(* ===== verification/Ethernet.v ===== *)
(** * The Ethernet interfaces

    [EthernetInterface] and [EthernetInterfaceStats] model profiles/Ethernet, the
    parameters of Device.Ethernet.Interface.{i} and its counters, over the network
    ([net]) and the files under /sys/class/net; [EthernetClientReqHandler] models
    handlers/src/hostIf_EthernetClient_ReqHandler.cpp. *)
From stdpp Require Import base list strings gmap.
From Stdlib Require Import Ascii ZArith Lia.
From S2P Require Import Prelude HostIf FileStore Webpa ProfileIO Utils Notify Network IPAddress.
Import ProfileIO Network NotifyHash AddressTable.

#[local] Arguments streq : simpl never.

Module EthernetInterface.

Definition is_ethernet (name : string) : bool := starts_with "eth" name.

Section interface.
Context (n : net) (w : env).

(** ** Names *)
Fixpoint nth_ethernet (l : list (Z * string)) (count ethInterfaceNum : Z) : option string :=
  match l with
  | [] => None
  | (_, name) :: l' =>
      if is_ethernet name then if count + 1 =? ethInterfaceNum then Some name else nth_ethernet l' (count + 1) ethInterfaceNum
      else nth_ethernet l' count ethInterfaceNum
  end.

Definition getEthernetInterfaceName (ethInterfaceNum : Z) : option string :=
  l ← phy_if_list n; nth_ethernet l 0 ethInterfaceNum.

(** The first line of a file. *)
Definition readEthernetInterfaceFile (path : string) : option string :=
  content ← read_file w path; Some (c_str (default EmptyString (head (getlines content)))).

(** ** Fields: what [stEthInterface] is after they are read *)
Section fields.
(** The instance, as the unsigned number that is looked for. *)
Context (dev_id : Z).

Definition sys_file (name file : string) : string := "/sys/class/net/" +:+ name +:+ "/" +:+ file.

Definition field_text (file : string) : option string :=
  if uint32 dev_id =? 0 then None
  else name ← getEthernetInterfaceName (uint32 dev_id); readEthernetInterfaceFile (sys_file name file).
(** A name that differs from the start of another. *)
Lemma strcaseeq_prefix p s name : starts_with (lower p) (lower name) = false → strcaseeq (p +:+ s) name = false.
Proof.
  intros Hp. unfold strcaseeq. apply String.eqb_neq. intros He. rewrite <- He, lower_app, starts_with_app in Hp. done.
Qed.

Section requests.
Context (RMH_Initialize : nat → option RMH) (now later unset : Z).
#[local] Notation get := (handleGetMsg RMH_Initialize now later unset).
#[local] Notation hd := (rmh RMH_Initialize).

Lemma interface_get i setting m s :
  0 <= i < 10 ^ 9 → paramName m = moca_param i setting →
  get m s =
    match get_interface RMH_Initialize unset setting (set_instance m i) (getInstance s) with
    | Some r => '(ret, m2, x) ← r; Some (ret, m2, with_iface s x)
    | None =>
        match get_stats RMH_Initialize setting (set_instance m i) with
        | Some r => Some (r, with_iface s (getInstance s))
        | None => Some (get_row RMH_Initialize now later setting (set_instance m i) (with_iface s (getInstance s)))
        end
    end.
Proof.
  intros Hi Hp. unfold handleGetMsg. rewrite Hp. change (strcaseeq _ "Device.MoCA.InterfaceNumberOfEntries") with false.
  cbv iota. unfold moca_param. by rewrite Utils.match_component_name.
Qed.

(** The names of a table are none of those of the interface and its counters. *)
Lemma table_is_row table rest m x :
  table ∈ ["AssociatedDevice."; "X_RDKCENTRAL-COM_MeshTable."]%string →
  get_interface RMH_Initialize unset (table +:+ rest) m x = None ∧ get_stats RMH_Initialize (table +:+ rest) m = None.
Proof.
  rewrite !elem_of_cons. intros [->|[->|[]%not_elem_of_nil]]; unfold get_interface, get_stats;
    rewrite !strcaseeq_prefix by reflexivity; done.
Qed.

Lemma device_get i k setting m s :
  0 <= i < 10 ^ 9 → 0 <= k < 10 ^ 9 → paramName m = row_param i "AssociatedDevice" k setting →
  get m s = Some (get_device RMH_Initialize k setting (set_instance m i), with_iface s (getInstance s)).
Proof.
  intros Hi Hk Hp. rewrite (interface_get i _ m s Hi Hp).
  destruct (table_is_row "AssociatedDevice." (dec k +:+ String DOT setting) (set_instance m i) (getInstance s)) as [Ha Hb];
    [by left|].
  change ("AssociatedDevice" +:+ String DOT (dec k +:+ String DOT setting))
    with ("AssociatedDevice." +:+ (dec k +:+ String DOT setting)).
  rewrite Ha, Hb. unfold get_row.
  change (Utils.matchComponent ("AssociatedDevice." +:+ _) "QoS.FlowStats") with (@None (string * Z)). cbv iota.
  change ("AssociatedDevice." +:+ (dec k +:+ String DOT setting))
    with ("AssociatedDevice" +:+ String DOT (dec k +:+ String DOT setting)).
  by rewrite Utils.match_component_name.
Qed.

Lemma link_get i k setting m s :
  0 <= i < 10 ^ 9 → 0 <= k < 10 ^ 9 → paramName m = row_param i "X_RDKCENTRAL-COM_MeshTable" k setting →
  get m s = Some (let '(r, c) := get_link RMH_Initialize now later k setting (set_instance m i) (meshTable s) in
                  (r, with_mesh (with_iface s (getInstance s)) c)).
Proof.
  intros Hi Hk Hp. rewrite (interface_get i _ m s Hi Hp).
  destruct (table_is_row "X_RDKCENTRAL-COM_MeshTable." (dec k +:+ String DOT setting) (set_instance m i) (getInstance s))
    as [Ha Hb]; [by right; left|].
  change ("X_RDKCENTRAL-COM_MeshTable" +:+ String DOT (dec k +:+ String DOT setting))
    with ("X_RDKCENTRAL-COM_MeshTable." +:+ (dec k +:+ String DOT setting)).
  rewrite Ha, Hb. unfold get_row.
  change (Utils.matchComponent ("X_RDKCENTRAL-COM_MeshTable." +:+ _) "QoS.FlowStats") with (@None (string * Z)). cbv iota.
  change (Utils.matchComponent ("X_RDKCENTRAL-COM_MeshTable." +:+ _) "AssociatedDevice") with (@None (string * Z)). cbv iota.
  change ("X_RDKCENTRAL-COM_MeshTable." +:+ (dec k +:+ String DOT setting))
    with ("X_RDKCENTRAL-COM_MeshTable" +:+ String DOT (dec k +:+ String DOT setting)).
  rewrite Utils.match_component_name by done. cbn [meshTable with_iface]. by destruct (get_link _ _ _ _ _ _ _) as [[? ?] ?].
Qed.

(** ** Numbers of the interface *)

(** How a number is asked: the answer without a handle, the type and length that are set,
    and whether the message is cleared before. *)
Record kind := mkKind { without_handle : Z; number_type : HostIf_ParamType_t; number_len : Z; clears : bool }.
Definition unsigned_int : kind := mkKind NOK hostIf_UnsignedIntType 4 false.
Definition signed_int : kind := mkKind NOK hostIf_IntegerType 4 false.
Definition cleared_signed : kind := mkKind NOK hostIf_IntegerType 4 true.
Definition cleared_unsigned : kind := mkKind NOK hostIf_UnsignedIntType 4 true.
Definition lenient : kind := mkKind OK hostIf_UnsignedIntType 4 false.
Definition counted : kind := mkKind NOK hostIf_UnsignedLongType 8 false.

(** The numbers of an interface with the functions that give them. *)
Definition number_settings : list (string * (string * kind)) :=
  [("LastChange", ("RMH_Network_GetLinkUptime", unsigned_int));
   ("MaxBitRate", ("RMH_Self_GetMaxBitrate", unsigned_int));
   ("MaxIngressBW", ("RMH_PQOS_GetMaxIngressFlows", unsigned_int));
   ("MaxEgressBW", ("RMH_PQoS_GetMaxEgressBandwidth", unsigned_int));
   ("NetworkCoordinator", ("RMH_Network_GetNCNodeId", unsigned_int));
   ("NodeID", ("RMH_Network_GetNodeId", unsigned_int)); ("BackupNC", ("RMH_Network_GetBackupNCNodeId", lenient));
   ("CurrentOperFreq", ("RMH_Network_GetRFChannelFreq", signed_int));
   ("LastOperFreq", ("RMH_Self_GetLOF", signed_int)); ("TxPowerLimit", ("RMH_Self_GetTxPowerLimit", cleared_signed));
   ("PowerCntlPhyTarget", ("RMH_Self_GetPrimaryChannelTargetPhyRate", cleared_unsigned));
   ("BeaconPowerLimit", ("RMH_Power_GetTxBeaconPowerReduction", unsigned_int));
   ("TxBcastRate", ("RMH_Network_GetTxBroadcastPhyRate", unsigned_int));
   ("TxBcastPowerReduction", ("RMH_Power_GetTxBeaconPowerReduction", unsigned_int));
   ("PacketAggregationCapability", ("RMH_Self_GetMaxPacketAggregation", unsigned_int));
   ("X_RDKCENTRAL-COM_PrimaryChannelFreq", ("RMH_Network_GetPrimaryChannelFreq", unsigned_int));
   ("X_RDKCENTRAL-COM_SecondaryChannelFreq", ("RMH_Network_GetSecondaryChannelFreq", unsigned_int));
   ("X_RDKCENTRAL-COM_NodePowerState", ("RMH_Power_GetMode", unsigned_int));
   ("Stats.BytesSent", ("RMH_Stats_GetTxTotalBytes", counted));
   ("Stats.BytesReceived", ("RMH_Stats_GetRxTotalBytes", counted));
   ("Stats.PacketsSent", ("RMH_Stats_GetTxTotalPackets", counted));
   ("Stats.PacketsReceived", ("RMH_Stats_GetRxTotalPackets", counted));
   ("Stats.ErrorsSent", ("RMH_Stats_GetTxTotalErrors", counted));
   ("Stats.ErrorsReceived", ("RMH_Stats_GetRxTotalErrors", counted));
   ("Stats.UnicastPacketsSent", ("RMH_Stats_GetTxUnicastPackets", counted));
   ("Stats.UnicastPacketsReceived", ("RMH_Stats_GetRxUnicastPackets", counted));
   ("Stats.DiscardPacketsSent", ("RMH_Stats_GetTxDroppedPackets", counted));
   ("Stats.DiscardPacketsReceived", ("RMH_Stats_GetRxDroppedPackets", counted));
   ("Stats.MulticastPacketsSent", ("RMH_Stats_GetTxMulticastPackets", counted));
   ("Stats.MulticastPacketsReceived", ("RMH_Stats_GetRxMulticastPackets", counted));
   ("Stats.BroadcastPacketsSent", ("RMH_Stats_GetTxBroadcastPackets", counted));
   ("Stats.BroadcastPacketsReceived", ("RMH_Stats_GetRxBroadcastPackets", counted));
   ("Stats.UnknownProtoPacketsReceived", ("RMH_Stats_GetRxUnknownProtocolPackets", counted))]%string.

▶ _WHAT YOU ARE ASKED TO DO_: Repeat exactly the lines above from the one with "From Stdlib Require Import Ascii ZArith Lia." up to and including the one with "(** ** Names *)". No other line belongs in the reply.

▶ _RESPONSE TO THIS EXERCISE_:
From Stdlib Require Import Ascii ZArith Lia.
From S2P Require Import Prelude HostIf FileStore Webpa ProfileIO Utils Notify Network IPAddress.
Import ProfileIO Network NotifyHash AddressTable.

#[local] Arguments streq : simpl never.

Module EthernetInterface.

Definition is_ethernet (name : string) : bool := starts_with "eth" name.

Section interface.
Context (n : net) (w : env).

(** ** Names *)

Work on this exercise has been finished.